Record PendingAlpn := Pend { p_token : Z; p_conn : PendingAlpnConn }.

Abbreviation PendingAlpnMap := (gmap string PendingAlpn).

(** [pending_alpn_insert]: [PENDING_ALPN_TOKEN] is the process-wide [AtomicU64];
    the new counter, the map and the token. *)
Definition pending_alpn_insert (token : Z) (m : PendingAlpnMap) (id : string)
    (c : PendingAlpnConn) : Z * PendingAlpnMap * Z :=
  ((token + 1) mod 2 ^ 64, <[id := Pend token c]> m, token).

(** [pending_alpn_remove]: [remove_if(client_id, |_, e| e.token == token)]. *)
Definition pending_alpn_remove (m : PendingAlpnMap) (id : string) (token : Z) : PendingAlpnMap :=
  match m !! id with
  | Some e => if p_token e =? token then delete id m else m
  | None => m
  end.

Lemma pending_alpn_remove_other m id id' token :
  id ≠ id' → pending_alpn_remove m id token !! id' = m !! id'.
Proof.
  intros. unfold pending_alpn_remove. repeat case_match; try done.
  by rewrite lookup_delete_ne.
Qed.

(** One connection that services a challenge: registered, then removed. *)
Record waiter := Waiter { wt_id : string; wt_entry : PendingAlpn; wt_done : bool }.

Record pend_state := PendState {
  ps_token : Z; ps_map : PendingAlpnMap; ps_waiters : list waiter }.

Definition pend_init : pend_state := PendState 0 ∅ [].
==
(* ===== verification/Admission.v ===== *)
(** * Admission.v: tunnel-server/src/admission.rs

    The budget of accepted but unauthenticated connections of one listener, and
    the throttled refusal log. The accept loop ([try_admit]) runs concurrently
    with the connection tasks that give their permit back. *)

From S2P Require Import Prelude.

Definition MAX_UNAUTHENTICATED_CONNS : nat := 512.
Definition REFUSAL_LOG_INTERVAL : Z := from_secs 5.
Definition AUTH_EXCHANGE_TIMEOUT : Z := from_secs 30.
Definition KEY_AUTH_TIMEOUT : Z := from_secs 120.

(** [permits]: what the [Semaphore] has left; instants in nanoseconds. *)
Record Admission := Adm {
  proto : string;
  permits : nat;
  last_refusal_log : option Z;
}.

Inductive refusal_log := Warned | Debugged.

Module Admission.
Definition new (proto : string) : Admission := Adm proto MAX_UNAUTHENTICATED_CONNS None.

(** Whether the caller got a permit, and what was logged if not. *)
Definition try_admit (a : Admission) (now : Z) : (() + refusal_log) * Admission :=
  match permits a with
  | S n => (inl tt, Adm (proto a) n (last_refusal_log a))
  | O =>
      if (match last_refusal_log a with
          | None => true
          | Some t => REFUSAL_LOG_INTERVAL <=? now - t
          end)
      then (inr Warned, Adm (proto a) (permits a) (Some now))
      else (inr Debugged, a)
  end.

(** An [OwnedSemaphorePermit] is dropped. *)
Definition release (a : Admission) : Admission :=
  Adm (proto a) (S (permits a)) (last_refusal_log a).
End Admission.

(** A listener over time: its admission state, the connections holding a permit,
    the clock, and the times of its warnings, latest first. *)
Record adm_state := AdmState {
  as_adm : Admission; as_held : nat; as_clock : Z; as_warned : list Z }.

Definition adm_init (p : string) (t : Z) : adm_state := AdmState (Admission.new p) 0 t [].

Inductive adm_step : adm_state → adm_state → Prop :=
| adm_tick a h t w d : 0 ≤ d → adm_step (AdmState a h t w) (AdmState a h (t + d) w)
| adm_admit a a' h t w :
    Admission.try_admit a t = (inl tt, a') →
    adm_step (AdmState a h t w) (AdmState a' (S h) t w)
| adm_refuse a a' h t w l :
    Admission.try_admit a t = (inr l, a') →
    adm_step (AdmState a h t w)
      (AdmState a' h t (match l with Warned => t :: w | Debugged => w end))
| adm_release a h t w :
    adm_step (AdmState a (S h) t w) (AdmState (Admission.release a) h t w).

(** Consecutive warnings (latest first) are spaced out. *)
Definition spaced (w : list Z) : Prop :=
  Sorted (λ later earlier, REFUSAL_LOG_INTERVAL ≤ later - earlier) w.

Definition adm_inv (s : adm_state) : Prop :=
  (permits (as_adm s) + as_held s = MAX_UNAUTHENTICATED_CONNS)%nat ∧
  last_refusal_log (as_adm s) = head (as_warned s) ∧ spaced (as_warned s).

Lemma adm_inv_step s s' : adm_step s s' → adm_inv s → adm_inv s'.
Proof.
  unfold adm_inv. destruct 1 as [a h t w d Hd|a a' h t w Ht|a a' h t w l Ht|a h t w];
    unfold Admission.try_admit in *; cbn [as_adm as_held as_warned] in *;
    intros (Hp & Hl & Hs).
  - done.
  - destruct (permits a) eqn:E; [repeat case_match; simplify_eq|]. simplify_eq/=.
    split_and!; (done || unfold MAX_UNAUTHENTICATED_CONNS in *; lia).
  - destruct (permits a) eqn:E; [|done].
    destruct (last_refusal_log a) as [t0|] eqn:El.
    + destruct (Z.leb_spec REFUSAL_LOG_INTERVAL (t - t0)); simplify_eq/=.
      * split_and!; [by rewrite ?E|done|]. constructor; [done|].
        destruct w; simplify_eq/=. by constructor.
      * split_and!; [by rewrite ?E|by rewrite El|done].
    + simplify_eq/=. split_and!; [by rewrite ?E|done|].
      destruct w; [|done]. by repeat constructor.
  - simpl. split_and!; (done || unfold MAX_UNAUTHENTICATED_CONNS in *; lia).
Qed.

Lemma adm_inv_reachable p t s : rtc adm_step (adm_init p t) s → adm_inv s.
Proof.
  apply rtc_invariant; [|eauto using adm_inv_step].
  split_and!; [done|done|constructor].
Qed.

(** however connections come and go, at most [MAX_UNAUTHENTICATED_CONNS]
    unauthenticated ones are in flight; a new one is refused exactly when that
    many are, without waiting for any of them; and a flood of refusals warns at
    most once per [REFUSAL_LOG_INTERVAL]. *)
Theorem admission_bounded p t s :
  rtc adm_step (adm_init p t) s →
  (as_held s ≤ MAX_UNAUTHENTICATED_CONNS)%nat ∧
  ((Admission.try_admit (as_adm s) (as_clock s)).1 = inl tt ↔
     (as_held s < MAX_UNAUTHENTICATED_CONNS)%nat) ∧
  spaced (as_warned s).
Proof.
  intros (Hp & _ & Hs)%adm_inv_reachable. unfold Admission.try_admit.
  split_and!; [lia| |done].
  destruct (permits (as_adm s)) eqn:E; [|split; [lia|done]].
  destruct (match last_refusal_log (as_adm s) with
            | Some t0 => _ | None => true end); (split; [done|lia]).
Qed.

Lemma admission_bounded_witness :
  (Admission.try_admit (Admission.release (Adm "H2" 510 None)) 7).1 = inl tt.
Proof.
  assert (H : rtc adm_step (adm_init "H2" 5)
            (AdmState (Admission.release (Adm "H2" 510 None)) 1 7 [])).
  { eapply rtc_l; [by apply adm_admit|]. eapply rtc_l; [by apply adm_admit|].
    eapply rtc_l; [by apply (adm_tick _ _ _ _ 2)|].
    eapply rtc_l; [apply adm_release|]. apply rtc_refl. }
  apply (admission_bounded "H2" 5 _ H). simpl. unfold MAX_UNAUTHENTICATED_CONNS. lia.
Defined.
==
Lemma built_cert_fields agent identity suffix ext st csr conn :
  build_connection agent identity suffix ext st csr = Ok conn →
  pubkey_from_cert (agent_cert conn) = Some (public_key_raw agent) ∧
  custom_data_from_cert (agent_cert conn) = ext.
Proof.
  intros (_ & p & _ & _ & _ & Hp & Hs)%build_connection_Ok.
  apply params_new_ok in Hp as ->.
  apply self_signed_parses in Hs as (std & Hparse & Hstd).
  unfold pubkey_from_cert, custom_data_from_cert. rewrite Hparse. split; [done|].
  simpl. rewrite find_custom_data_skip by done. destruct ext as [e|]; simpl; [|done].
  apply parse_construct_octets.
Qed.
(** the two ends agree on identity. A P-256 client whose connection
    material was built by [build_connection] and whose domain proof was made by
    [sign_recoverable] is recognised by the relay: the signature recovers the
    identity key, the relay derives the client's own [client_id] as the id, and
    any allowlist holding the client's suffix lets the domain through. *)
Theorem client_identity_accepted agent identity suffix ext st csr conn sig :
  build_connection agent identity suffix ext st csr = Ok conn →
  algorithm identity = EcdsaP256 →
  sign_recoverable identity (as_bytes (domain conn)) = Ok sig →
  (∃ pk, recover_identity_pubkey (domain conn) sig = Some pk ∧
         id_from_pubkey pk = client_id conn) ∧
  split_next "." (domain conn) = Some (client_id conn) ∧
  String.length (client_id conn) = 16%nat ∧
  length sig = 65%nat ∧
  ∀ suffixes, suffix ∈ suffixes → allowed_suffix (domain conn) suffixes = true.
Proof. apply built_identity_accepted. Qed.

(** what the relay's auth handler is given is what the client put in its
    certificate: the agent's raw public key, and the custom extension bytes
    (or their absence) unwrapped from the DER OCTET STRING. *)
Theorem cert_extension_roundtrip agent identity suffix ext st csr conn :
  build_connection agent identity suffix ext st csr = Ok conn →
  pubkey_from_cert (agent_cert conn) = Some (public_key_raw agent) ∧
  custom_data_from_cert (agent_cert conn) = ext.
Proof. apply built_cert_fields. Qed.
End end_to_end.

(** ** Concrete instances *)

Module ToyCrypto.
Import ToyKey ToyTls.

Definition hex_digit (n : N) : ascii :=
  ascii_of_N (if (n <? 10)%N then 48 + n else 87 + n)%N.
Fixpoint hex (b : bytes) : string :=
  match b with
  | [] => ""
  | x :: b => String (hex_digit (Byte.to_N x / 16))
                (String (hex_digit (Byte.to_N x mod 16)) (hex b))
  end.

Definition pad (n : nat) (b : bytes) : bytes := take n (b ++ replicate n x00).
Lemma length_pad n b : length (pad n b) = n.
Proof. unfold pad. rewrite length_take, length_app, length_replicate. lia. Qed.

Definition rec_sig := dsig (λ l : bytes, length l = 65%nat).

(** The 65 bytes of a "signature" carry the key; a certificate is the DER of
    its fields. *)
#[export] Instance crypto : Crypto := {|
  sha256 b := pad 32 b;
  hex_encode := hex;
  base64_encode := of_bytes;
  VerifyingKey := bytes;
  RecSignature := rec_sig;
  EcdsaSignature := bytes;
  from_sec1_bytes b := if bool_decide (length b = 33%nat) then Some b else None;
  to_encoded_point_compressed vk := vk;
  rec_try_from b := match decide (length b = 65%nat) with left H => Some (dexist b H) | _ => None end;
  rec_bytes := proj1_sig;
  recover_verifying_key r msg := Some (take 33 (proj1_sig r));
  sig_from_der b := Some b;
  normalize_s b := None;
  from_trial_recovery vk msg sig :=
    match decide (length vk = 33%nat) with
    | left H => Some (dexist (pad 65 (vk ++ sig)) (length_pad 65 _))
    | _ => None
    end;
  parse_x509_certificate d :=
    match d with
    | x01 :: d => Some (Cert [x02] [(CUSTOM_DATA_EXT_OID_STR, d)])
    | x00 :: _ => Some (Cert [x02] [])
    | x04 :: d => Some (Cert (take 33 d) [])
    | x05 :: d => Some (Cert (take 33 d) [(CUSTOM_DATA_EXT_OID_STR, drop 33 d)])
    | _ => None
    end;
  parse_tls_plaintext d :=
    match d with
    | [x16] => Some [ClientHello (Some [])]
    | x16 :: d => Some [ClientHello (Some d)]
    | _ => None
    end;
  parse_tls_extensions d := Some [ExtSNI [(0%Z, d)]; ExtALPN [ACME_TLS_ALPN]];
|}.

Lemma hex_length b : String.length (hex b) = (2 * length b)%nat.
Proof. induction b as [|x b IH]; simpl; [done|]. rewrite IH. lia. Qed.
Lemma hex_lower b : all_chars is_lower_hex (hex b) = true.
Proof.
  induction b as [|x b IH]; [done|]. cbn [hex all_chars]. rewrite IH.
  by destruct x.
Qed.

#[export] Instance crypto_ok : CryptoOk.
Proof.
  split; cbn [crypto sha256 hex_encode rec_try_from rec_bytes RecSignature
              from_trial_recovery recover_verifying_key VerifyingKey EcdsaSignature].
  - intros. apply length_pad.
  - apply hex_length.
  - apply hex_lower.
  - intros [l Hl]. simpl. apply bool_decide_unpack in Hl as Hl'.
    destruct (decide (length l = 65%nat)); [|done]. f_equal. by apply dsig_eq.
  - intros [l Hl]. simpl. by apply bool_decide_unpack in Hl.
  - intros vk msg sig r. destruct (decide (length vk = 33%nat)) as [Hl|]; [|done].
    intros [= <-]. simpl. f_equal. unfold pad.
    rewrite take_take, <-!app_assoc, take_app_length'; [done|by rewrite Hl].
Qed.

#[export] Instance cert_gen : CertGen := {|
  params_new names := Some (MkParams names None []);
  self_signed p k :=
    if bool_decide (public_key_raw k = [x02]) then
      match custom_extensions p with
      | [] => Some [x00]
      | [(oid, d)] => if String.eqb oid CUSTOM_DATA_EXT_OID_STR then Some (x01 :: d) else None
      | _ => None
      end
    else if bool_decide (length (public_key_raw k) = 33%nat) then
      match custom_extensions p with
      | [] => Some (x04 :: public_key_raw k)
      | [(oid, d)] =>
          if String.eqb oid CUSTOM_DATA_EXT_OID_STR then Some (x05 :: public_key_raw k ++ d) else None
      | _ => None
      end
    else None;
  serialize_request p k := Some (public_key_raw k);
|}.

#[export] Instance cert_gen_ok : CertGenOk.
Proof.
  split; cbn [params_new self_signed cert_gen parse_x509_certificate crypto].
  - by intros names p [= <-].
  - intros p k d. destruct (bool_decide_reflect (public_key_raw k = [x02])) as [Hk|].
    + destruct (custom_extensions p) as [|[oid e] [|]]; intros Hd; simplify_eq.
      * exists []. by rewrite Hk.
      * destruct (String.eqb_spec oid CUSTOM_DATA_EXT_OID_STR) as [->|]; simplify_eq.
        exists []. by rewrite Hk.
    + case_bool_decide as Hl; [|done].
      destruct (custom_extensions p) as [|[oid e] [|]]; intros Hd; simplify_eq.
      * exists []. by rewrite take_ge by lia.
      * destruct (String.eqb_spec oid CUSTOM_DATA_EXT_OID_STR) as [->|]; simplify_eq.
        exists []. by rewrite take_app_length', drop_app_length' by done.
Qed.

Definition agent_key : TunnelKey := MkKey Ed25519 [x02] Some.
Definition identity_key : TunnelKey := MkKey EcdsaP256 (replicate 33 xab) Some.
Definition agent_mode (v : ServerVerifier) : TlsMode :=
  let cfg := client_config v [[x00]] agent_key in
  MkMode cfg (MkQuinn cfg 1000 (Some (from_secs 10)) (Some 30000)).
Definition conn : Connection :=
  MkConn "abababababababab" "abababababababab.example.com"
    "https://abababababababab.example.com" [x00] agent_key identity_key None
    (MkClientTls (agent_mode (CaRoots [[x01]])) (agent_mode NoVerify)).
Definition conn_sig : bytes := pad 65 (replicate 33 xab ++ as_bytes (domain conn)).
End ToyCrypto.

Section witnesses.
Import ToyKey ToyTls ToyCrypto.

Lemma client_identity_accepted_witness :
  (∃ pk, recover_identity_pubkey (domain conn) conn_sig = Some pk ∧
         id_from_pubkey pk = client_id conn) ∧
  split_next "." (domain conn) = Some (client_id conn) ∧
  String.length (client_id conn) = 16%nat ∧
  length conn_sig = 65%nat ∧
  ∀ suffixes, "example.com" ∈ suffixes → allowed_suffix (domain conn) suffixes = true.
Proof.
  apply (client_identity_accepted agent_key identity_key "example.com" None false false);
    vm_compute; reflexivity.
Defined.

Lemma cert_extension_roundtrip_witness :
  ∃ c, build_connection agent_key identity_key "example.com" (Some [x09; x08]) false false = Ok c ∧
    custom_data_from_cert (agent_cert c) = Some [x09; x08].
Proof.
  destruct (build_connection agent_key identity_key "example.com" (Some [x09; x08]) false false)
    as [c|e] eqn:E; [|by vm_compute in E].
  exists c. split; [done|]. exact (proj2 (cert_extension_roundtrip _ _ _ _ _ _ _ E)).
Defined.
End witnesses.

> **Task to carry out**
Above are the records; from them, give again exactly the lines from the one containing "destruct (permits (as_adm" through the one containing "assert (H : rtc", both included.

> **Response for this exercise**
  destruct (permits (as_adm s)) eqn:E; [|split; [lia|done]].
  destruct (match last_refusal_log (as_adm s) with
            | Some t0 => _ | None => true end); (split; [done|lia]).
Qed.

Lemma admission_bounded_witness :
  (Admission.try_admit (Admission.release (Adm "H2" 510 None)) 7).1 = inl tt.
Proof.
  assert (H : rtc adm_step (adm_init "H2" 5)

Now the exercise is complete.